** What you should do **
From the listing below, set down exactly the lines between the one holding "[reflexivity | split; reflexivity]]);" and the one holding "(** * Further properties: the", inclusive. No other line is wanted.

** Task input **
(** X4: Whatever the network answers, every operation of the gateway calls
    [fetch] exactly once, with the credentials included, at the base URL
    followed by the path of the operation; a POST operation sends its
    payload as JSON text and no query, a GET operation sends no body. *)
Theorem perform_one_fetch (op : Gateway.Operation) (net : Network)
    (calls : list FetchCall) :
  exists call query,
    snd (perform op net calls) = (calls ++ [call])%list /\
    fetchCredentials call = "include" /\
    fetchUrl call = API_BASE_URL ++ Gateway.pathOf op ++ query /\
    match Gateway.payloadOf op with
    | Some payload =>
        fetchMethod call = Some "POST" /\ query = "" /\
        fetchBody call = Some (JSON_stringify payload)
    | None => fetchMethod call = Some "GET" /\ fetchBody call = None
    end.
Proof.
  destruct op; cbn [Gateway.perform Gateway.pathOf Gateway.payloadOf];
    unfold Gateway.login, Gateway.register, Gateway.updateUser, Gateway.createEvent,
      Gateway.updateEvent, Gateway.createTask, Gateway.updateTask, Gateway.deleteTask,
      Gateway.addConnection, Gateway.removeConnection, Gateway.logout, Gateway.getEvents,
      Gateway.getEvent, Gateway.getTask, Gateway.getEventTasks, Gateway.getConnections,
      Database.getFinishedTasks, Database.getUserTasks, post, get;
    rewrite ?andThen_calls, request_calls;
    eexists; eexists; (split; [reflexivity|]); (split; [reflexivity|]);
    cbn [fetchUrl fetchMethod fetchBody Database.fetchCallOf method body option_map];
    try (split; [rewrite append_empty; reflexivity
                | split; [reflexivity | split; reflexivity]]);
    (split; [reflexivity | split; reflexivity]).
Qed.

End Gateway.

Import Examples.

Lemma request_headers_witness :
  assoc "Content-Type"
    (fetchHeaders (Database.fetchCallOf base stringify "/logout"
                     {| method := Some "GET"; headers := Some [("Accept", "text/plain")];
                        body := None |}))
  = Some "application/json".
Proof.
  apply (proj1 (proj2 (request_headers base stringify "/logout"
                         {| method := Some "GET"; headers := Some [("Accept", "text/plain")];
                            body := None |}))).
  reflexivity.
Defined.

Lemma request_error_message_nonempty_witness :
  exists message,
    fst (Database.request base stringify "/login" loginOptions (always emptyError) [])
      = Throws (Error message) /\ message <> "".
Proof.
  exact (request_error_message_nonempty base stringify "/login" loginOptions
           (always emptyError) [] emptyError eq_refl eq_refl).
Defined.

End GatewayFacts.

(* ================================================================== *)
(** * Further properties: the base URL                                 *)
(* ================================================================== *)

Module ApiBaseFacts.
Import JS ApiBase Shapes TextFacts.

Section Resolve.

Variable URL_hostname : string -> Outcome string.

Local Abbreviation parseHostFromValue := (parseHostFromValue URL_hostname).
Local Abbreviation firstHost := (firstHost URL_hostname).
Local Abbreviation resolveApiBaseUrl := (resolveApiBaseUrl URL_hostname).

Lemma accepted_remote (host : string) :
  negb (isEmpty host) && negb (isLocalAlias host) = true -> remoteHost host.
Proof.
  intros Hok. apply andb_true_iff in Hok. destruct Hok as [Hfull Hremote].
  apply negb_true_iff in Hfull, Hremote. unfold remoteHost.
  split; [apply isEmpty_false; exact Hfull|].
  unfold isLocalAlias, LOCALHOST_ALIASES in Hremote. cbn [existsb] in Hremote.
  repeat (apply orb_false_iff in Hremote; destruct Hremote as [?H Hremote]).
  repeat split; intros ->; cbn in *; discriminate.
Qed.

Lemma parsed_host_remote (value : option string) (host : string) :
  parseHostFromValue value = Some host -> remoteHost host.
Proof.
  unfold ApiBase.parseHostFromValue. destruct value as [text|]; [|discriminate].
  destruct (isEmpty text); [discriminate|].
  destruct (URL_hostname _) as [parsed|e].
  - destruct (negb (isEmpty parsed) && negb (isLocalAlias parsed)) eqn:Hok; [|discriminate].
    intros Heq. injection Heq as <-. apply accepted_remote. exact Hok.
  - destruct (negb (isEmpty (beforeColon text)) && negb (isLocalAlias (beforeColon text)))
      eqn:Hok; [|discriminate].
    intros Heq. injection Heq as <-. apply accepted_remote. exact Hok.
Qed.

(** X5: [parseHostFromValue] never answers the empty host nor a member of
    [LOCALHOST_ALIASES], whatever it is given and whether the text parses
    as a URL or not. *)
Theorem parseHostFromValue_remote (value : option string) (host : string) :
  parseHostFromValue value = Some host -> remoteHost host.
Proof. apply parsed_host_remote. Qed.

Lemma firstHost_found (values : list (option string)) (host : string) :
  firstHost values = Some host ->
  exists candidate, In candidate values /\ parseHostFromValue candidate = Some host.
Proof.
  induction values as [|candidate rest IH]; [discriminate|].
  cbn [ApiBase.firstHost]. destruct (parseHostFromValue candidate) as [found|] eqn:Hparse.
  - destruct (isEmpty found).
    + intros Hrest. destruct (IH Hrest) as (c & Hin & Hc).
      exists c. split; [right; exact Hin | exact Hc].
    + intros Heq. injection Heq as <-. exists candidate.
      split; [left; reflexivity | exact Hparse].
  - intros Hrest. destruct (IH Hrest) as (c & Hin & Hc).
    exists c. split; [right; exact Hin | exact Hc].
Qed.

Lemma firstHost_none (values : list (option string)) :
  (forall candidate, In candidate values -> parseHostFromValue candidate = None) ->
  firstHost values = None.
Proof.
  induction values as [|candidate rest IH]; intros Hall; [reflexivity|].
  cbn [ApiBase.firstHost]. rewrite (Hall candidate (or_introl eq_refl)).
  apply IH. intros c Hc. apply Hall. right. exact Hc.
Qed.

(** X6: The base URL is the configured one whenever that is not empty;
    otherwise it is [http://<host>:3000], the host being one that a hint
    of the development server parses to, which is not empty and is none of
    the three texts of [LOCALHOST_ALIASES], or else the default
    [localhost], which is the host in particular when no hint yields one.
    The aliases are compared as texts: a host written [[::1]] or
    [Localhost] is not one of them. *)
Theorem resolveApiBaseUrl_shape (configuredUrl : option string) (hints : HostHints) :
  (forall url, configuredUrl = Some url -> url <> "" ->
               resolveApiBaseUrl configuredUrl hints = url) /\
  (configuredUrl = None \/ configuredUrl = Some "" ->
   exists host,
     resolveApiBaseUrl configuredUrl hints = "http://" ++ host ++ ":3000" /\
     (host = "localhost" \/
      remoteHost host /\
      exists candidate,
        In candidate (candidates hints) /\ parseHostFromValue candidate = Some host)) /\
  (configuredUrl = None \/ configuredUrl = Some "" ->
   (forall candidate, In candidate (candidates hints) ->
                      parseHostFromValue candidate = None) ->
   resolveApiBaseUrl configuredUrl hints = "http://localhost:3000").
Proof.
  split; [|split].
  - intros url -> Hfull. unfold ApiBase.resolveApiBaseUrl.
    apply isEmpty_false in Hfull. rewrite Hfull. reflexivity.
  - intros Hunset.
    assert (Hderived : resolveApiBaseUrl configuredUrl hints =
                       "http://" ++
                       match getDevelopmentHostFromConstants URL_hostname hints with
                       | Some host => host
                       | None => DEFAULT_API_HOST
                       end ++ ":3000")
      by (destruct Hunset as [-> | ->]; reflexivity).
    rewrite Hderived. unfold getDevelopmentHostFromConstants.
    destruct (firstHost (candidates hints)) as [host|] eqn:Hfirst.
    + exists host. split; [reflexivity|]. right.
      destruct (firstHost_found _ _ Hfirst) as (candidate & Hin & Hparse).
      split; [exact (parsed_host_remote candidate host Hparse)|].
      exists candidate. split; assumption.
    + exists "localhost". split; [reflexivity | left; reflexivity].
  - intros Hunset Hnone.
    assert (Hfirst : firstHost (candidates hints) = None) by (apply firstHost_none; exact Hnone).
    destruct Hunset as [-> | ->]; unfold ApiBase.resolveApiBaseUrl,
      getDevelopmentHostFromConstants; cbn [isEmpty String.eqb]; rewrite Hfirst; reflexivity.
Qed.

End Resolve.

Import MoreExamples.

Lemma parseHostFromValue_remote_witness : remoteHost "192.168.1.20".
Proof.
  exact (parseHostFromValue_remote noUrl (Some "192.168.1.20:8081") "192.168.1.20" eq_refl).
Defined.

Lemma resolveApiBaseUrl_shape_witness :
  ApiBase.resolveApiBaseUrl noUrl (Some "") noHints = "http://localhost:3000".
Proof.
  apply (proj2 (proj2 (resolveApiBaseUrl_shape noUrl (Some "") noHints))).
  - right. reflexivity.
  - intros candidate Hin. cbn in Hin.
    repeat (destruct Hin as [<- | Hin]; [reflexivity|]). destruct Hin.
Defined.

Example base_url_on_the_local_network :
  ApiBase.resolveApiBaseUrl noUrl None lanHints = "http://192.168.1.20:3000" /\
  ApiBase.resolveApiBaseUrl noUrl (Some "https://api.example.org") lanHints
    = "https://api.example.org".
Proof. split; reflexivity. Qed.

(** The aliases are texts: another spelling of the local machine passes. *)
Example base_url_of_another_spelling :
  ApiBase.resolveApiBaseUrl noUrl None capitalHints = "http://Localhost:3000".
Proof. reflexivity. Qed.

End ApiBaseFacts.

(* ================================================================== *)
(** * Further properties of the camera screen                          *)
(* ================================================================== *)

Module CameraFacts.
Import JS React Camera Text Shapes Answers TextFacts.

** Answer section **
                | split; [reflexivity | split; reflexivity]]);
    (split; [reflexivity | split; reflexivity]).
Qed.

End Gateway.

Import Examples.

Lemma request_headers_witness :
  assoc "Content-Type"
    (fetchHeaders (Database.fetchCallOf base stringify "/logout"
                     {| method := Some "GET"; headers := Some [("Accept", "text/plain")];
                        body := None |}))
  = Some "application/json".
Proof.
  apply (proj1 (proj2 (request_headers base stringify "/logout"
                         {| method := Some "GET"; headers := Some [("Accept", "text/plain")];
                            body := None |}))).
  reflexivity.
Defined.

Lemma request_error_message_nonempty_witness :
  exists message,
    fst (Database.request base stringify "/login" loginOptions (always emptyError) [])
      = Throws (Error message) /\ message <> "".
Proof.
  exact (request_error_message_nonempty base stringify "/login" loginOptions
           (always emptyError) [] emptyError eq_refl eq_refl).
Defined.

End GatewayFacts.

(* ================================================================== *)
(** * Further properties: the base URL                                 *)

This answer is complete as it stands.